Study Finds MOOC Reality Not Yet Meeting High Expectations
Columbia University researchers conclude that from the educational and the business perspectives, MOOCs stll have a long way to go before they are fundamentally change the cores of higher education. A summary and the entire report.
In Defense of Teacher Learning
A blog from the global business school INSEAD notes the importance, but lack of discussion, of instructors reconsidering their courses when preparing them as MOOCs. The new platform forces teachers to reconsider content choices, assignments, and assessments in ways that spill over into reconsidering their classroom-based courses.

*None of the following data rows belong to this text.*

(** * pdf-epub-to-txt: the conversion functions of [app.py] and the
      session state of its Streamlit page, embedded in Rocq.

    The three helpers [epub_to_text], [pdf_to_text] and [pdf_ocr] drive
    external libraries (tempfile/os, ebooklib, BeautifulSoup, PyMuPDF, PIL,
    pytesseract).  The libraries are not part of the program: what they
    answer is a parameter of the model (a record of oracles), what the
    program does with the answers is translated statement by statement.
    Python exceptions are an explicit error result, the file system and the
    progress sink are explicit state. *)

From stdpp Require Import gmap strings list fin_maps pretty.
From Stdlib Require Import QArith Qabs SpecFloat.

Close Scope Q_scope.
Open Scope string_scope.

(** ** Python values *)

Abbreviation bytes := (list Byte.byte).

Global Instance byte_eq_dec : EqDecision Byte.byte := Byte.byte_eq_dec.

(** The line feed, written [\n] in the source. *)
Definition nl : string := String (Ascii.ascii_of_nat 10) EmptyString.

(** [str(n)] and [f"{n}"] for an [int]. *)
Definition str_int (n : Z) : string := pretty n.

(** What a decimal numeral denotes, in the form Python writes an [int]:
    read digit by digit from the left. *)
Definition digit_value (c : Ascii.ascii) : option Z :=
  let n := Z.of_nat (Ascii.nat_of_ascii c) in
  if (48 <=? n)%Z && (n <=? 57)%Z then Some (n - 48)%Z else None.

(** A string of digits; [acc] is the value of the digits already read. *)
Fixpoint digits_value (acc : Z) (s : string) : option Z :=
  match s with
  | EmptyString => Some acc
  | String c rest =>
      match digit_value c with
      | Some d => digits_value (10 * acc + d) rest
      | None => None
      end
  end.

(** A numeral of a natural number: at least one digit, and no leading zero
    except in [0] itself. *)
Definition numeral_value (s : string) : option Z :=
  match s with
  | EmptyString => None
  | String c rest =>
      if Ascii.eqb c (Ascii.ascii_of_nat 48) then
        match rest with EmptyString => Some 0%Z | String _ _ => None end
      else digits_value 0 s
  end.

(** A numeral of an integer: a minus sign in front of the numeral of a
    negative number, no sign otherwise. *)
Definition decimal_value (s : string) : option Z :=
  match s with
  | EmptyString => None
  | String c rest =>
      if Ascii.eqb c (Ascii.ascii_of_nat 45) then
        match numeral_value rest with
        | Some n => if (n =? 0)%Z then None else Some (- n)%Z
        | None => None
        end
      else numeral_value s
  end.

(** [s * n] for a [str] and an [int]: no copy at all when [n <= 0]. *)
Fixpoint str_repeat (s : string) (n : nat) : string :=
  match n with
  | O => ""
  | S k => s ++ str_repeat s k
  end.

Definition str_mul (s : string) (n : Z) : string := str_repeat s (Z.to_nat n).

(** [sep.join(l)]. *)
Fixpoint join (sep : string) (l : list string) : string :=
  match l with
  | [] => ""
  | [x] => x
  | x :: rest => x ++ sep ++ join sep rest
  end.

(** The concatenation of a list of strings. *)
Definition concat_all (l : list string) : string := foldr String.append "" l.

(** Truthiness of a [str]: [""] is false, everything else true. *)
Definition str_truthy (s : string) : bool :=
  match s with
  | EmptyString => false
  | String _ _ => true
  end.

(** [enumerate(l)]. *)
Fixpoint enumerate_from {A} (i : nat) (l : list A) : list (nat * A) :=
  match l with
  | [] => []
  | x :: rest => (i, x) :: enumerate_from (S i) rest
  end.

Definition enumerate {A} (l : list A) : list (nat * A) := enumerate_from 0 l.

(** ** Exceptions

    Only subclasses of [Exception] are modelled: they are what the
    libraries raise and what [except Exception] catches.  An exception is
    its class name and [str(e)]. *)

Record Exn := mkExn { exn_class : string; exn_str : string }.

Inductive result (A : Type) : Type :=
| Return (a : A)
| Raise (e : Exn).
Arguments Return {A} a.
Arguments Raise {A} e.

Definition ZeroDivisionError : Exn := mkExn "ZeroDivisionError" "division by zero".
Definition FileNotFoundError (path : string) : Exn :=
  mkExn "FileNotFoundError" ("[Errno 2] No such file or directory: '" ++ path ++ "'").
Definition FileExistsError : Exn :=
  mkExn "FileExistsError" "[Errno 17] No usable temporary file name found".

Definition OverflowError : Exn :=
  mkExn "OverflowError" "integer division result too large for a float".

(** ** Floats

    A Python [float] is a double.  A finite double is a rational number,
    and the model keeps it as that number, in lowest terms. *)

(** The integer nearest to [n / d] (for [0 <= n] and [0 < d]), a tie going
    to the even one. *)
Definition round_half_even (n d : Z) : Z :=
  let q := (n / d)%Z in
  let r := (n mod d)%Z in
  if (2 * r <? d)%Z then q
  else if (d <? 2 * r)%Z then (q + 1)%Z
  else if Z.even q then q else (q + 1)%Z.
(** *** Reallocation *)

(** The new size [circular_buffer_realloc] settles on; [None] when the call
    has nothing to do. *)
Definition realloc_target b (new_count : Z) : option (option Z) :=
  if new_count <=? 0 then
    if circular_buffer_is_full b then Some (Some (capacity b ⊛ 2))
    else if should_decrease b then
      let n := capacity b / 2 in
      Some (Some (if n <? min_size b then min_size b else n))
    else Some None
  else Some <$> round_up_to_power_of_2 new_count.

Definition is_power_of_2 (n : Z) : bool := Z.land n (n ⊖ 1) =? 0.

(** The observers above are plain functions.  What [next_index] and [circular_buffer_count]
    assert is this; [observer_asserts_hold] shows it of every well-formed buffer. *)
Definition observer_asserts b : bool :=
  is_power_of_2 (capacity b) &&
  ((capacity b =? 0) || ((head b <? capacity b) && (tail b <? capacity b) && (circular_buffer_count b <=? capacity b))).

(** Case 1: empty buffer, a plain replacement of the block. *)
Definition realloc_empty (new_count : Z) : M (circular_buffer_t V) zend_result :=
  b ← get;
  let bytes := new_count ⊛ item_size b in
  if negb (m_alloc (allocator b) bytes) then mret FAILURE
  else
    modify (set_data (Some (new_block bytes (item_size b))));;
    modify (set_capacity new_count);;
    modify (set_head 0);;
    modify (set_tail 0);;
    modify (recalc_decrease_threshold new_count);;
    mret SUCCESS.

Andrew Ng joins China’s Baidu
A Coursera co-founder, with roots at Google and Stanford will become chief scientist at Baidu, the Chinese Internet company with $1.5 in 2014 Q1 revenue.
MOOCs Go Global
From Jordan, Queen Raina’s Foundation for Education and Development will work to increase the number of Arabic MOOCs available for the benefit of Arabic students and scholars with a partnership with edX, called Edraak. MOOCs are also being offered from Asia and elsewhere.
MOOCs – Not Just for Universities
Forbes notes that while MOOCs pose challenges and opportunities for universities, businesses like SAP and Sky News are also using the ideas that shape MOOCs for their own business purposes.